Crediti deteriorati, Ue e Bce promuovono l’Italia: “Da voi calo maggiore”

Crediti deteriorati:

BRUXELLES. – La Ue e la Bce certificano gli sforzi fatti dall’Italia per ridurre i crediti deteriorati: secondo i nuovi dati, è il Paese che ha avuto il calo più ampio anche nel terzo trimestre 2017, scendendo a 12,1% rispetto al 16,1% dell’anno prima. Ma il numero è ancora molto elevato e la Commissione europea, chiamata dall’Ecofin a scrivere norme che aiutino lo smaltimento, interviene con la mano più morbida possibile.

Le misure, presentate un giorno prima di quelle Bce, prevedono anche accantonamenti ma solo per i nuovi prestiti che potrebbero deteriorarsi, emessi a partire da oggi. Sarà Francoforte ad occuparsi dello stock esistente, con interventi caso per caso.

La Commissione agisce su tre fronti. Il più delicato per le banche è quello che stabilisce norme prudenziali per combattere i rischi, ovvero nuovo capitale per garantire i crediti quando si deteriorano. Per coprire i prestiti senza collaterale (unsecured), le banche avranno due anni.

Nel primo anno dovranno coprirli del 35%, arrivando al 100% nel secondo.

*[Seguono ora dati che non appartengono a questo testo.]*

(** With a [package.json] text that is no JSON, the run is the record
    built from the default metadata. *)
Lemma steps_default (e : env) (owner repo url name : string) :
  json_loads e (placeholder "package.json") = None ->
  steps e owner repo url name
  = (let file_contents :=
       Scripts._extract_file_contents owner repo Scripts._identify_key_files in
     _generate_server_config e name url (_get_repository_summary owner repo)
       default_metadata
       (_analyze_tools_and_resources e file_contents
          (_get_repository_tree owner repo))
       (Scripts._analyze_deployment_options file_contents) file_contents).
Proof.
  intros Hl. unfold steps, _analyze_package_metadata.
  cbv zeta. rewrite run_files_package.
  change (default "{}" (Some (placeholder "package.json")))
    with (placeholder "package.json").
  unfold loads. rewrite Hl. reflexivity.
Qed.

Lemma default_tags (e : env) :
  exists tags, _generate_tags e default_metadata = Ok tags.
Proof. unfold _generate_tags. eexists. reflexivity. Qed.

Lemma priority_of_run (file_contents : gmap string string) :
  Scripts._determine_priority_deployment
    (Scripts._analyze_deployment_options file_contents) = "smithery".
Proof.
  unfold Scripts._determine_priority_deployment.
  by rewrite smithery_always_available.
Qed.

(** What a run returns on a URL that a pattern matches. *)
Lemma run_record (e : env) (url name owner repo : string) :
  json_loads e (placeholder "package.json") = None ->
  Scripts._parse_github_url url = (Some owner, Some repo) ->
  owner <> "" -> repo <> "" ->
  exists config m,
    analyze_server_repository e url name = Ok (JObj config)
    /\ well_formed name url config
    /\ Dict.get "metadata" config = Some (JObj m)
    /\ Dict.get "namespace" m = Some (JStr owner)
    /\ Dict.get "package" m = Some (JStr repo)
    /\ Dict.get "version" m = Some (JStr "1.0.0")
    /\ Dict.get "description" m = Some (JStr "Repository description from API")
    /\ Dict.get "priority_deployment" m = Some (JStr "smithery")
    /\ Dict.get "tools" m
       = Some (JArr (tool_json <$>
                       found_tools e
                         (Scripts._extract_file_contents owner repo
                            Scripts._identify_key_files)))
    /\ exists tags, Dict.get "tags" m = Some (strs tags).
Proof.
  intros Hl Hp Ho Hr.
  unfold analyze_server_repository, Scripts.analyze_server_repository.
  rewrite Hp, (UrlFacts.truthy_nonempty owner Ho), (UrlFacts.truthy_nonempty repo Hr).
  cbn [negb orb mbind result_bind Nu.fmt].
  rewrite (steps_default e owner repo url name Hl). cbv zeta.
  destruct (default_tags e) as [tags Ht].
  destruct (config_of_tags e name url (_get_repository_summary owner repo)
              default_metadata
              (_analyze_tools_and_resources e
                 (Scripts._extract_file_contents owner repo Scripts._identify_key_files)
                 (_get_repository_tree owner repo))
              (Scripts._analyze_deployment_options
                 (Scripts._extract_file_contents owner repo Scripts._identify_key_files))
              (Scripts._extract_file_contents owner repo Scripts._identify_key_files)
              tags Ht)
    as (config & m & -> & Hwf & Hm & Htags & Htools & Hprio & Hver & Hdesc & Hns & Hpk).
  exists config, m. split; [done|]. split; [done|]. split; [done|].
  rewrite Hp in Hns, Hpk. cbv zeta in Hns, Hpk. cbn [fst snd] in Hns, Hpk.
  rewrite (UrlFacts.truthy_nonempty owner Ho) in Hns.
  rewrite (UrlFacts.truthy_nonempty repo Hr) in Hpk.
  rewrite priority_of_run in Hprio.
  repeat split; try done.
  exists tags. done.
Qed.

End RunFacts.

Quelli con collaterale (secured) dovranno essere coperti al 100% entro otto anni, con una progressione che sarà meno intensa all’inizio e più intensa dal quarto anno in poi. Per Bruxelles è una spinta a liberarsene.

L’altra misura incentiva gli accordi extra-giudiziali, ma solo per i prestiti coperti da garanzia reale erogati alle imprese, mentre il credito al consumo è escluso. Banca e debitore possono concordare in anticipo un meccanismo accelerato di recupero del valore dei prestiti coperti. La Ue punta poi a sviluppare i mercati secondari dove cedere npl, armonizzandone i requisiti.

C’è poi un altro aiuto, per quegli Stati che vogliono mettere su una bad bank a prova di aiuti di Stato: Bruxelles ha preparato uno schema orientativo applicabile da tutti. Per l’investitore finanziario ed editorialista Mario Seminerio le nuove regole sugli accantonamenti vanno “incontro alle esigenze dei Paesi con maggiore stock di Npl, tra cui il nostro”.

Anche perché secondo i tecnici Ue le richieste di capitale saranno neutre sui bilanci bancari, visto che cedendo npl si libererà spazio per nuovo credito. Ma l’Abi si riserva di studiare l’impatto delle nuove misure nel dettaglio, assieme a quelle della Bce.